Sometimes, he says, the realization may be that an amputation might, in fact, be the best course of treatment. Other times it leads to a decision to hold off and see what happens with less invasive measures.
“We spend a lot of time not operating on people, not doing procedures on people,” he says, “trying to get out of the way of nature to help it heal. But the impact spreads far more than simply the number of patients who have been listed.”
“For me, it’s an opportunity to really do right by our patients,” says Dr. John Dykstra. “Really talk the problems out as a team rather than kind of in our little individual silos.”
Amy Lara, a registered nurse who works in wound care and has become Sommerset’s assistant on the limb salvage program, says the ability to interface with medical professionals from across the spectrum has made it much easier to potentially diagnose or treat a serious injury.

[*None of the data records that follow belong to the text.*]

(** A field of a parsed response, read from the cell that holds it. *)
Lemma response_field (h : heap) (l : nat) (o : obj) members (k : string) :
  h !! l = Some (CObj o) →
  repr h (VRef l) (JObj members) →
  match json_fields members !! k with
  | Some j => ∃ v, o !! k = Some v ∧ repr h v j
  | None => o !! k = None
  end.
Proof.
  intros Hl Hrepr. apply repr_JObj in Hrepr as (l' & kvs & [= <-] & Hl' & Hall).
  rewrite Hl in Hl'. injection Hl' as ->. by apply members_lookup.
Qed.

(** What [push.apply] adds to the empty array [rd] from the field [k] of a
    parsed response. *)
Lemma push_apply_accumulated (h h' : heap) (rd l : nat) (o : obj) members (k : string) :
  holds_array rd [] h →
  h !! l = Some (CObj o) →
  (∀ c, repr (<[rd := c]> h) (VRef l) (JObj members)) →
  MicrosoftOutlook.push_apply (VRef rd) (field o k) h = (Ok (), h') →
  h' !! l = Some (CObj o)
  ∧ ∃ items, holds_array rd items h' ∧ accumulated h' members k items.
Proof.
  intros Hrd Hl Hrepr Hpush.
  assert (Hne : rd ≠ l) by (intros ->; unfold holds_array in Hrd; congruence).
  assert (Hfield : ∀ c, match json_fields members !! k with
                        | Some j => ∃ v, o !! k = Some v ∧ repr (<[rd := c]> h) v j
                        | None => o !! k = None
                        end).
  { intros c. apply (response_field _ l); [|done]. by rewrite list_lookup_insert_ne. }
  pose proof (Hfield (CArr [])) as Hnow. rewrite list_insert_id in Hnow by exact Hrd.
  destruct (json_fields members !! k) as [j|] eqn:Hk.
  - destruct Hnow as (v & Hv & Hrv). rewrite (field_lookup _ _ _ Hv) in Hpush.
    destruct j as [|b|n|t|js|kjs]; cbn in Hrv.
    + subst v. injection Hpush as <-. split; [done|]. exists []. split; [done|].
      unfold accumulated. rewrite Hk. by repeat split.
    + by subst v.
    + by subst v.
    + by subst v.
    + destruct (proj1 (repr_JArr h v js) Hrv) as (la & vs & -> & Hla & Hvs).
      unfold MicrosoftOutlook.push_apply in Hpush. rewrite Hla, Hrd in Hpush.
      injection Hpush as <-. cbn [app].
      split; [by rewrite list_lookup_insert_ne|].
      exists vs. split.
      { apply list_lookup_insert_eq. by eapply lookup_lt_Some. }
      unfold accumulated. rewrite Hk. split; [|by split].
      intros js' [= <-].
      destruct (Hfield (CArr vs)) as (v' & Hv' & Hrv').
      rewrite Hv in Hv'. injection Hv' as <-.
      apply repr_JArr in Hrv' as (la' & vs' & [= <-] & Hla' & Hvs').
      assert (vs' = vs) as ->; [|done].
      destruct (decide (rd = la)) as [<-|Hother].
      * rewrite list_lookup_insert_eq in Hla' by (by eapply lookup_lt_Some). congruence.
      * rewrite list_lookup_insert_ne in Hla' by done. congruence.
    + destruct Hrv as (lo & kvs & -> & Hlo & _).
      unfold MicrosoftOutlook.push_apply in Hpush. rewrite Hlo, Hrd in Hpush.
      injection Hpush as <-. cbn [app].
      split; [by rewrite list_lookup_insert_ne|].
      exists []. split; [|unfold accumulated; rewrite Hk; by repeat split].
      apply list_lookup_insert_eq. by eapply lookup_lt_Some.
  - rewrite (field_absent _ _ Hnow) in Hpush. injection Hpush as <-.
    split; [done|]. exists []. split; [done|].
    unfold accumulated. rewrite Hk. by repeat split.
Qed.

“When we can’t seem to find a solution, it’s definitely a big roller coaster,” says Lara, “and having the limb salvage team has been huge, because it opens it up to where, when we’re having trouble, we can ask for help from other people. And that’s really been a huge deal.”

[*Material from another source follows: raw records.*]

(** * Amortization engine of CredX ([src/app/lib/calculator.ts])

    Shallow embedding of the loan calculator.  A [Decimal] of decimal.js is
    modelled by [num := option R]: [Some x] is a finite value computed in
    exact real arithmetic, [None] is a non-finite value (NaN or an
    infinity) that decimal.js produces on a division by zero, the
    logarithm of a non-positive number, or a zero base raised to a
    negative power.  Comparisons against a non-finite value are [false],
    as [lt], [lte] and [gt] of decimal.js are on NaN; an infinity is
    treated like NaN, so the model does not order infinities.  The numeric
    arguments the caller passes in are finite reals, and month counts are
    integers ([Z]).

    The model does not round: decimal.js rounds every operation to 20
    significant digits, and [.toNumber()] converts to a binary double, and
    neither is represented here.  The properties below concern the guards
    of the scenarios, the shape of the records they return, and the
    arbitration between the options of Scenario 3.  Equalities between
    computed amounts (the balance at the boundaries, the round trip of the
    Tenure Solver, conservation of costs, monotonicity of the EMI) are not
    stated, since the code's rounding breaks them at concrete inputs. *)

From Stdlib Require Import Reals Lra Lia ZArith List String.
Import ListNotations.
Open Scope R_scope.

Definition num := option R.

(** ** decimal.js operations *)
Module Decimal.

Definition lift2 (f : R -> R -> R) (a b : num) : num :=
  match a, b with
  | Some x, Some y => Some (f x y)
  | _, _ => None
  end.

During the meeting, the team doesn’t just discuss the medical aspects of a patient’s care. There is discussion of their living situation, and how potential courses of treatment could impact them from a personal standpoint. The level of personal detail known about the people being cared for goes far beyond simple medical treatment.
That is intentional, says Dr. Desarom Teso, a vascular surgeon and current chief of staff at PeaceHealth Southwest.
“If the person is living in a car, let’s say, the likelihood of them taking care of their diabetes or their other vascular issues is going to be minimal,” he says. “So we want to know that we can tailor our treatment to the patients. So more and more, we’re taking a more holistic approach to taking care of the patients.”
In addition to bringing together the limb salvage group, Sommerset and Teso have been instrumental in introducing a new procedure to help get a better grasp on blood flow to a limb.
The usual method has been the Ankle-Brachial Index, which compares blood pressure at the patient’s ankle compared to another limb, such as the arm.
“Now, that’s a little insensitive,” says Dr. Karmy-Jones, “because about a third of patients, you can’t do that for a number of reasons, mainly because their blood vessels are so calcified.”
In the procedure Sommerset helped pioneer, an ultrasound is used instead to measure blood flow in the foot.
“And what we’re finding is that it’s sort of changing the approach to vascular surgery across the country,” says Karmy-Jones. “We have universities literally all over the world … asking to come and learn from us how to do this study.”
Sommerset says she’s also hopeful that the idea behind the limb salvage program — bringing separate specialties together to help patients outside of their own — spreads to other areas of the healthcare system.
Vogt says that’s the long-term goal for PeaceHealth Southwest, especially with the complicated landscape of health insurance.
“It’s just such a perfect example of why I’m in healthcare,” he says. “People working with each other to serve patients collectively. It’s just really inspiring. So I’m really proud to sit in the room here and enjoy the show.”